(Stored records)
Content starts

Lemma settled_kind s page : pages_ok (_pages s) -> view_ok (GetBufferAndViewport (_api s)) ->
  settled s page <-> page_kind s page.
Proof.
  intros Hp Hv. unfold settled, active_page, ActivePage, Get.
  pose proof (clampPage_range (_activePageNumber (_pages s))) as Hn.
  set (n := clampPage (_activePageNumber (_pages s))) in *. set (v := GetBufferAndViewport (_api s)) in *.
  destruct (isMainBuffer v) eqn:Hm; cbn [negb].
  - destruct (n =? _visiblePageNumber (_pages s)) eqn:He.
    + split.
      * intros [= _ <-]. constructor. right. split_and!; [done|lia|done].
      * intros Hk. inversion Hk as [m [[Hc _]|(_ & _ & Hc)]|m b Hc1 Hc2 Hc3]; subst.
        -- change (GetBufferAndViewport (_api s)) with v in Hc. congruence.
        -- f_equal. by destruct s.
        -- fold n in Hc3. lia.
    + split.
      * destruct (getBuffer_spec n (rect_width (viewport v)) (rect_height (viewport v)) (_pages s))
          as (b & Hb & Hbw & Hbh); [done|done|destruct Hv; lia|apply Hv|].
        rewrite Hb. cbn [fst]. intros [= Heq <-]. rewrite <- Hbw, <- Hbh.
        constructor; try done; [lia|].
        assert (Heq' : _pages s = (_pages s) <| _buffers := <[Z.to_nat (n - 1) := Some b]> (_buffers (_pages s)) |>)
          by (rewrite <- Heq at 1; done).
        rewrite Heq'. cbn. apply nth_insert_same. rewrite (pages_six _ Hp). lia.
      * intros Hk. inversion Hk as [m [[Hc _]|(_ & Hc & _)]|m b Hc1 Hc2 Hc3 Hc4 Hc5 Hc6]; subst.
        -- change (GetBufferAndViewport (_api s)) with v in Hc. congruence.
        -- fold n in Hc. lia.
        -- fold n. fold n in Hc4. fold v in Hc5, Hc6. rewrite (getBuffer_present n _ _ _ b) by done.
           cbn [fst]. rewrite <- Hc5, <- Hc6. f_equal. by destruct s.
  - split.
    + intros [= _ <-]. constructor. by left.
    + intros Hk. inversion Hk as [m [[_ ->]|(Hc & _)]|m b Hc]; subst;
        try (change (GetBufferAndViewport (_api s)) with v in Hc; congruence).
      f_equal. by destruct s.
Qed.

(** The active page after a write to it. *)
Record written s page b s' : Prop := {
  wr_buffer : Buffer page s' = b;
  wr_settled : settled s' page;
  wr_pages : pages_ok (_pages s');
  wr_view : view_ok (GetBufferAndViewport (_api s'));
}.

Lemma set_buffer_written s page b : pages_ok (_pages s) -> view_ok (GetBufferAndViewport (_api s)) -> settled s page ->
  _width b = Width page s -> _height b = _height (Buffer page s) -> written s page b (set_buffer page b s).
Proof.
  intros Hp Hv Hs Hw Hh. apply settled_kind in Hs as Hk; [|done|done].
  inversion Hk as [n Hc|n b0 Hm Hn Hne Hb Hbw Hbh]; subst page; unfold set_buffer, Buffer, Width in *; cbn in *.
  - assert (Hv' : view_ok (GetBufferAndViewport (SetVisibleBuffer b (_api s)))).
    { rewrite get_set_buffer. destruct Hv. split; cbn; congruence. }
    split; cbn; [by rewrite get_set_buffer| |done|done].
    apply settled_kind; [done|done|].
    replace (viewport (GetBufferAndViewport (_api s))) with (viewport (GetBufferAndViewport (R := R) (SetVisibleBuffer b (_api s))))
      by (by rewrite get_set_buffer).
    constructor. cbn. by rewrite get_set_buffer.
  - pose proof (clampPage_range (_activePageNumber (_pages s))) as Hr. rewrite <- Hn in Hr.
    assert (Hi : nth (Z.to_nat (n - 1)) (<[Z.to_nat (n - 1) := Some b]> (_buffers (_pages s))) None = Some b)
      by (apply nth_insert_same; rewrite (pages_six _ Hp); lia).
    unfold Buffer in *. cbn in *. rewrite Hb in *. cbn in Hw, Hh.
    split; cbn; [by rewrite Hi| |apply set_buffers_ok; [done|rewrite length_insert; apply Hp]|done].
    apply settled_kind; [apply set_buffers_ok; [done|rewrite length_insert; apply Hp]|done|].
    rewrite <- Hw, <- Hh. constructor; cbn; try done; congruence.
Qed.
(** ** Geometry *)

Lemma settled_iff s page : settled s page <-> ActivePage (_pages s) (_api s) = (_pages s, page).
Proof.
  unfold settled, active_page. destruct (ActivePage (_pages s) (_api s)) as [pm p]. split.
  - intros [= H1 <-]. f_equal. change pm with (_pages (s <| _pages := pm |>)). by rewrite H1.
  - intros [= -> ->]. f_equal. by destruct s.
Qed.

Content ends

### Your objective
The exercise is to copy out every line above that has the word "Some" in it.

### Exercise result
        assert (Heq' : _pages s = (_pages s) <| _buffers := <[Z.to_nat (n - 1) := Some b]> (_buffers (_pages s)) |>)
    assert (Hi : nth (Z.to_nat (n - 1)) (<[Z.to_nat (n - 1) := Some b]> (_buffers (_pages s))) None = Some b)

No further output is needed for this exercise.